Don’t call it a “Humpback”

By | September 17, 2013

humpback Whales are a common, but always exciting, sight in the San Juan Islands. Some live in the area year-round, such as our Resident Orcas or the more elusive Transient Orcas. Many others, including Humpback whales, simply pass through during their long yearly migrations between their summer feeding grounds in the north, and their winter breeding grounds near the Equator. Lucky charter guests may have the opportunity to catch a glimpse of one of these passers-by as they make their way through the Salish Sea.

A few decades ago, due to competition with commercial fisheries as well as the expansion of new methods used by fisheries to catch fish, humpback whale populations in the North Pacific were drastically reduced. In addition to being effective at catching fish, and hence improving the profits of the fisheries, many other marine mammals, including Humpback whales, were caught as bycatch. Bycatch is any marine species that is caught unintentionally while fishing for target species. Conservation efforts began in the 1980’s and, although still considered endangered in the United States, their population has made an encouraging recovery and now consists of around 20,000 individuals in the North Pacific alone!
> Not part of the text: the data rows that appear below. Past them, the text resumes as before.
Module Yield.
Inductive AddLiquidityKind :=
| AddDualTokenAndPt | AddDualSyAndPt | AddSinglePt | AddSingleToken | AddSingleSy | AddSingleTokenKeepYt | AddSingleSyKeepYt.
Inductive YieldVenue :=
| PendleV2 (chain : ChainId).
Record MarketTokensLiveInputs := mkMarketTokensLiveInputs {
  mtli_sy : LiveField Address;
  mtli_pt : LiveField Address;
  mtli_yt : LiveField Address;
  mtli_maturity : LiveField U256;
}.
Record AddMarketLiquidityAction := mkAddMarketLiquidityAction {
  amla_venue : YieldVenue;
  amla_market : Address;
  amla_kind : AddLiquidityKind;
  amla_external_token : option TokenRef;
  amla_net_token_in : U256;
  amla_net_pt_in : U256;
  amla_net_sy_in : U256;
  amla_min_lp_out : U256;
  amla_recipient : Address;
  amla_live_inputs : MarketTokensLiveInputs;
}.
Inductive CancelKind :=
| CancelSingle | CancelBatch.
Record CancelLimitOrderAction := mkCancelLimitOrderAction {
  cloa_venue : YieldVenue;
  cloa_kind : CancelKind;
}.
Record ClaimYieldAction := mkClaimYieldAction {
  cya_venue : YieldVenue;
  cya_user : Address;
  cya_sys : list Address;
  cya_yts : list Address;
  cya_markets : list Address;
}.
Record MintPyAction := mkMintPyAction {
  mpa_venue : YieldVenue;
  mpa_yt : Address;
  mpa_external_token : option TokenRef;
  mpa_net_input : U256;
  mpa_min_py_out : U256;
  mpa_recipient : Address;
}.
Record MintSyAction := mkMintSyAction {
  msa_venue : YieldVenue;
  msa_sy : Address;
  msa_external_token : TokenRef;
  msa_net_token_in : U256;
  msa_min_sy_out : U256;
  msa_recipient : Address;
}.
Inductive PtSwapDirection :=
| PtTokenForPt | PtSyForPt | PtPtForToken | PtPtForSy.
Record PtSwapAction := mkPtSwapAction {
  psa_venue : YieldVenue;
  psa_market : Address;
  psa_direction : PtSwapDirection;
  psa_external_token : option TokenRef;
  psa_exact_amount_in : U256;
  psa_min_amount_out : U256;
  psa_recipient : Address;
  psa_live_inputs : MarketTokensLiveInputs;
}.
Record RedeemPyAction := mkRedeemPyAction {
  rpa_venue : YieldVenue;
  rpa_yt : Address;
  rpa_external_token : option TokenRef;
  rpa_net_py_in : U256;
  rpa_min_output : U256;
  rpa_recipient : Address;
}.
Record RedeemSyAction := mkRedeemSyAction {
  rsa_venue : YieldVenue;
  rsa_sy : Address;
  rsa_external_token : TokenRef;
  rsa_net_sy_in : U256;
  rsa_min_token_out : U256;
  rsa_recipient : Address;
}.
Inductive RemoveLiquidityKind :=
| RemoveDualTokenAndPt | RemoveDualSyAndPt | RemoveSinglePt | RemoveSingleToken | RemoveSingleSy.
Record RemoveMarketLiquidityAction := mkRemoveMarketLiquidityAction {
  rmla_venue : YieldVenue;
  rmla_market : Address;
  rmla_kind : RemoveLiquidityKind;
  rmla_external_token : option TokenRef;
  rmla_net_lp_in : U256;
  rmla_min_token_out : U256;
  rmla_min_pt_out : U256;
  rmla_min_sy_out : U256;
  rmla_recipient : Address;
  rmla_live_inputs : MarketTokensLiveInputs;
}.
Inductive LimitOrderType :=
| OrderSyForPt | OrderPtForSy | OrderSyForYt | OrderYtForSy.
Record SignLimitOrderAction := mkSignLimitOrderAction {
  sloa_venue : YieldVenue;
  sloa_order_type : LimitOrderType;
  sloa_token : TokenRef;
  sloa_yt : Address;
  sloa_maker : Address;
  sloa_receiver : Address;
  sloa_making_amount : U256;
  sloa_expiry : U256;
}.
Inductive YtSwapDirection :=
| YtTokenForYt | YtSyForYt | YtYtForToken | YtYtForSy.
Record YtSwapAction := mkYtSwapAction {
  ysa_venue : YieldVenue;
  ysa_market : Address;
  ysa_direction : YtSwapDirection;
  ysa_external_token : option TokenRef;
  ysa_exact_amount_in : U256;
  ysa_min_amount_out : U256;
  ysa_recipient : Address;
  ysa_live_inputs : MarketTokensLiveInputs;
}.
Inductive YieldAction :=
| PtSwap (a : PtSwapAction)
| YtSwap (a : YtSwapAction)
| AddMarketLiquidity (a : AddMarketLiquidityAction)
| RemoveMarketLiquidity (a : RemoveMarketLiquidityAction)
| MintPy (a : MintPyAction)
| RedeemPy (a : RedeemPyAction)
| MintSy (a : MintSyAction)
| RedeemSy (a : RedeemSyAction)
| ClaimYield (a : ClaimYieldAction)
| SignLimitOrder (a : SignLimitOrderAction)
| CancelLimitOrder (a : CancelLimitOrderAction).

(** [impl Reducer for YieldAction] and the reducers it calls. *)
Definition apply_yield_action (a : YieldAction) (state : WalletState) (ctx : EvalContext)
    : ReducerResult StateDelta :=
  match a with
  | PtSwap _ | YtSwap _ | AddMarketLiquidity _ | RemoveMarketLiquidity _ | MintPy _
  | RedeemPy _ | MintSy _ | RedeemSy _ | ClaimYield _ | SignLimitOrder _ | CancelLimitOrder _ => Ok StateDelta_default
  end.
End Yield.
San Juan Sailing and Yachting guests have the best chance of spotting a humpback during a spring or fall charter when they are close to the end or the beginning of their migrations. If you are hoping to see one of these gentle giants during your charter, bookmark the Orca Network “Sightings” page, which is run by a non-profit organization that collects whale sightings in the Salish Sea and posts them in real-time. Also, make sure to be Whale-Wise when encountering any marine mammals in the wild! An article from Seattle PI, written last spring, explains that more and more humpbacks are returning to the San Juan Islands each year.

Humpback whales are relatively easy to identify. They are dark grey in color with some patches of white on their fins, and may even have barnacles growing on their skin. They are absolutely massive, reaching lengths of 60 feet or more. Their most identifying characteristic, however, is their zeal for aerobatics. Their enthusiastic breaching can be heard, seen, and enjoyed all from the comfort of your San Juan Sailing and Yachting charter boat!